Point: You cannot make some one be what they are not. Rather, accept what makes your self you and them themselves. Even if the seed is your own, the seed is, in effect, its own. You own nothing but yourself. Nothing you produce is yours after it has been given. These words may have been written from my mind, and I do hold responsible for them, but in essence these words are an entity in and of themselves. Simply the fact that they are mine in said does not mean I am or own the response they give to those that read them. I don’t own these words. I produced them. I let them be and do whatever it is that words do. I can try and guide them, cultivate them so that my meaning gets across as clearly as possible, but really it all matters on the words and those that take them. Nothing is mine except myself. If only that concept is understood will there ever be a world in which authenticities shall be and survive ~peacefully.~ And maybe happily.

The reason why I pour this all out is to remind myself that I do not deserve to be. I am all that I am not. I do not belong in the society I am in. I cannot thrive here and I doubt I ever will. There is a death-like characteristic that is creeping to my being and it is causing pain not only to myself but also to those around me. It was the LAST thing I wanted to be: a pain inflicter. But it is ultimately what you become when you are inauthentic: a wasted piece of shit with no qualities except that of a worthless piece of shit.

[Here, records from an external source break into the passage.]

Definition opt_str (o : option string) : Value :=
  match o with
  | None => VNone
  | Some s => VStr s
  end.

(** ** [web_logger.py]: [Event] *)

Record Event : Type := mkEvent {
  type : string;
  timestamp : string;
  data : list (string * Value);
  step : option Z
}.

(** [Event.to_dict]: [asdict(self)], one key per dataclass field, in the
    order the fields are declared. *)
Definition to_dict (e : Event) : Value :=
  VDict [ ("type", deepcopy (VStr (type e)));
          ("timestamp", deepcopy (VStr (timestamp e)));
          ("data", deepcopy (VDict (data e)));
          ("step", deepcopy (opt_int (step e))) ].

(** Modelled from the spec: the client-side reader of an Event frame (the
    page that parses the stream is not among the sources).  The wire
    record has the fields [type] (string), [timestamp] (string), [step]
    (integer or absent) and [data] (a field mapping); a [step] that is
    absent or null reads as no step. *)
Definition of_dict (v : Value) : option Event :=
  match v with
  | VDict d =>
      match dict_lookup "type" d, dict_lookup "timestamp" d,
            dict_lookup "data" d with
      | Some (VStr ty), Some (VStr ts), Some (VDict da) =>
          match dict_lookup "step" d with
          | None | Some VNone => Some (mkEvent ty ts da None)
          | Some (VInt n) => Some (mkEvent ty ts da (Some n))
          | Some _ => None
          end
      | _, _, _ => None
      end
  | _ => None
  end.

Definition dict_keys (v : Value) : list string :=
  match v with
  | VDict d => map fst d
  | _ => []
  end.

(** ** [web_logger.py]: [WebLogger] *)

Record WebLogger : Type := mkWebLogger {
  events : list Event;
  conversation_step : Z;
  current_query : Value
}.

(** [WebLogger.__init__] *)
Definition WebLogger_init : WebLogger := mkWebLogger [] 0 (VStr "").

(** Every logging method reads [datetime.now().isoformat()] once; the
    reading is the argument [now].  The query is whatever the caller
    passed on (the web application passes a JSON value). *)
Definition log_query_start (now : string) (query : Value) (lg : WebLogger)
    : WebLogger :=
  mkWebLogger
    ([] ++ [mkEvent "query_start" now [("query", query)] None])
    0
    query.

Definition log_model_response (now response : string) (has_tool_calls : bool)
    (lg : WebLogger) : WebLogger :=
  let conversation_step' := conversation_step lg + 1 in
  mkWebLogger
    (events lg ++
       [mkEvent "model_response" now
          [("response", VStr response); ("has_tool_calls", VBool has_tool_calls)]
          (Some conversation_step')])
    conversation_step'
    (current_query lg).

Definition log_code_execution (now code stdout stderr : string)
    (execution_time : option spec_float) (lg : WebLogger) : WebLogger :=
  mkWebLogger
    (events lg ++
       [mkEvent "code_execution" now
          [("code", VStr code); ("stdout", VStr stdout); ("stderr", VStr stderr);
           ("execution_time", opt_float execution_time)]
          (Some (conversation_step lg))])
    (conversation_step lg)
    (current_query lg).

Definition log_repl_output (now output : string) (lg : WebLogger) : WebLogger :=
  mkWebLogger
    (events lg ++
       [mkEvent "repl_output" now [("output", VStr output)]
          (Some (conversation_step lg))])
    (conversation_step lg)
    (current_query lg).

Definition log_final_response (now response : string) (lg : WebLogger) : WebLogger :=
  mkWebLogger
    (events lg ++ [mkEvent "final_answer" now [("answer", VStr response)] None])
    (conversation_step lg)
    (current_query lg).

Definition log_error (now error : string) (lg : WebLogger) : WebLogger :=
  mkWebLogger
    (events lg ++ [mkEvent "error" now [("error", VStr error)] None])
    (conversation_step lg)
    (current_query lg).

Definition log_tool_execution (now tool_name result : string) (lg : WebLogger)
    : WebLogger :=
  mkWebLogger
    (events lg ++
       [mkEvent "tool_execution" now
          [("tool", VStr tool_name); ("result", VStr result)]
          (Some (conversation_step lg))])
    (conversation_step lg)
    (current_query lg).

Definition get_events (lg : WebLogger) : list Value :=
  map to_dict (events lg).

Definition clear (lg : WebLogger) : WebLogger :=
  mkWebLogger [] 0 (current_query lg).

(** One call of a public method of [WebLogger], as a value: what a client
    of the logger can do to it. *)
Inductive LoggerCall : Type :=
| Call_log_query_start (query : Value)
| Call_log_model_response (response : string) (has_tool_calls : bool)
| Call_log_code_execution (code stdout stderr : string)
    (execution_time : option spec_float)
| Call_log_repl_output (output : string)
| Call_log_final_response (response : string)
| Call_log_error (error : string)
| Call_log_tool_execution (tool_name result : string)
| Call_clear.

Definition logger_call (now : string) (c : LoggerCall) (lg : WebLogger)
    : WebLogger :=
  match c with
  | Call_log_query_start q => log_query_start now q lg
  | Call_log_model_response r h => log_model_response now r h lg
  | Call_log_code_execution c o e t => log_code_execution now c o e t lg
  | Call_log_repl_output o => log_repl_output now o lg
  | Call_log_final_response r => log_final_response now r lg
  | Call_log_error e => log_error now e lg
  | Call_log_tool_execution t r => log_tool_execution now t r lg
  | Call_clear => clear lg
  end.

(** A sequence of calls, each paired with the clock reading it makes. *)
Fixpoint logger_calls (cs : list (string * LoggerCall)) (lg : WebLogger)
    : WebLogger :=
  match cs with
  | [] => lg
  | (now, c) :: r => logger_calls r (logger_call now c lg)
  end.

(** The two methods that run [self.events.clear()]. *)
Definition resets_log (c : LoggerCall) : bool :=
  match c with
  | Call_log_query_start _ | Call_clear => true
  | _ => false
  end.

(** ** Exceptions and collaborators *)

(** The exceptions a run can meet, all of them subclasses of [Exception]
    (what [except Exception] catches): those the embedded code raises
    itself, and [Fault] for whatever a collaborator raises. *)
Inductive Exn : Type :=
| UnboundLocalError (name : string)
| IndexError (description : string)
| AttributeError (description : string)
| TypeError (description : string)
| ValueError (description : string)
| OverflowError (description : string)
| Fault (description : string).
    (* any exception a collaborator raises, with its [str(e)] *)

(** [str(e)] *)
Definition str_exn (e : Exn) : string :=
  match e with
  | UnboundLocalError name =>
      "cannot access local variable '" ++ name ++
      "' where it is not associated with a value"
  | IndexError d | AttributeError d | TypeError d | ValueError d
  | OverflowError d | Fault d => d
  end.

Definition Result (A : Type) : Type := (Exn + A)%type.

(** A conversation turn, [{"role": ..., "content": ...}]. *)
Record Message : Type := mkMessage {
  role : string;
  content : string
}.

(** One record of [repl_env_logger.executions]. *)
Record Execution : Type := mkExecution {
  code : string;
  stdout : string;
  stderr : string;
  execution_time : option spec_float
}.

(** Everything [rlm_web.py] and [app.py] import and call but do not define:
    the clock, the model client, the REPL with its execution logger, the
    helpers of [rlm.utils] and [json.dumps].  [World] is the state these
    collaborators keep between calls; each call may change it and may
    raise.  [check_for_final_answer] is handed the logger: the calls it
    makes on it are part of its outcome. *)
Record Collaborators : Type := mkCollaborators {
  World : Type;
  now_isoformat : World -> string * World;
  OpenAIClient : string -> option string -> Value -> World -> Result unit * World;
  llm_completion : list Message -> World -> Result string * World;
  REPLEnv : string -> Value -> Value -> World -> Result unit * World;
  find_code_blocks : string -> option (list string);
  process_code_execution :
    string -> list Message -> list Execution -> World ->
    Result (list Message * list Execution) * World;
  check_for_final_answer :
    string -> World -> (list LoggerCall * Result (option string)) * World;
  next_action_prompt : Value -> Z -> bool -> Message;
  build_system_prompt : list Message;
  DEFAULT_QUERY : Value;
  json_dumps : Value -> string;
  getenv : string -> option string;
  int_of_str : string -> Result Z       (* the builtin [int] on a [str] *)
}.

And with that, I take your leave.

Mathumilation

October 12, 2007

I hated learning my times tables. My mother would sit us at the dining table and demand the production of sheet after sheet of row after row of numbers after sequenced numbers. Like I said, it was not a fond practice. But we’d do it. And then wonder if when we were twenty whether we would still remember them.

I keep reminding him: She was right. They never leave you.

He scowls up at me and keeps filling the little lined boxes.

Math is not his strength. He finds it both interesting and boring. It’s still a chore to him.

Every evening though, like this evening, he hands his neatly done homework for our father to check. I am putting away dinner leftovers.

Ah, I see my own miniture self! My own anxious eleven year-old face trying to look non-involved, busy, but so worried. Like his today. And every day.

Father sits, his bespectacled vision glancing over the problems, his mind animated under a serene face. The face we all grew up loving, abiding, wanting to please.

“T.”

I wince.

He winces with me.

The way the name is uttered signals faults. A mistake.

A stupid one.

Father takes an envelope from the junkmail pile and turns it over.

“I don’t understand this T. Why are you making such careless mistakes? This is ~substraction.~”

I hear pencil strokes. My brother peers timidly at the envelope. Two rows of decimals. A minus sign intwixt.

“So you carry over a one.” His voice is tiny.

Father follows his intructions.

“You do 12 minus 8.”

The pencil stalls over the envelope and switches over to the homework paper.

There is a five.

“It’s supposed to be a four.” He grimaces with each word.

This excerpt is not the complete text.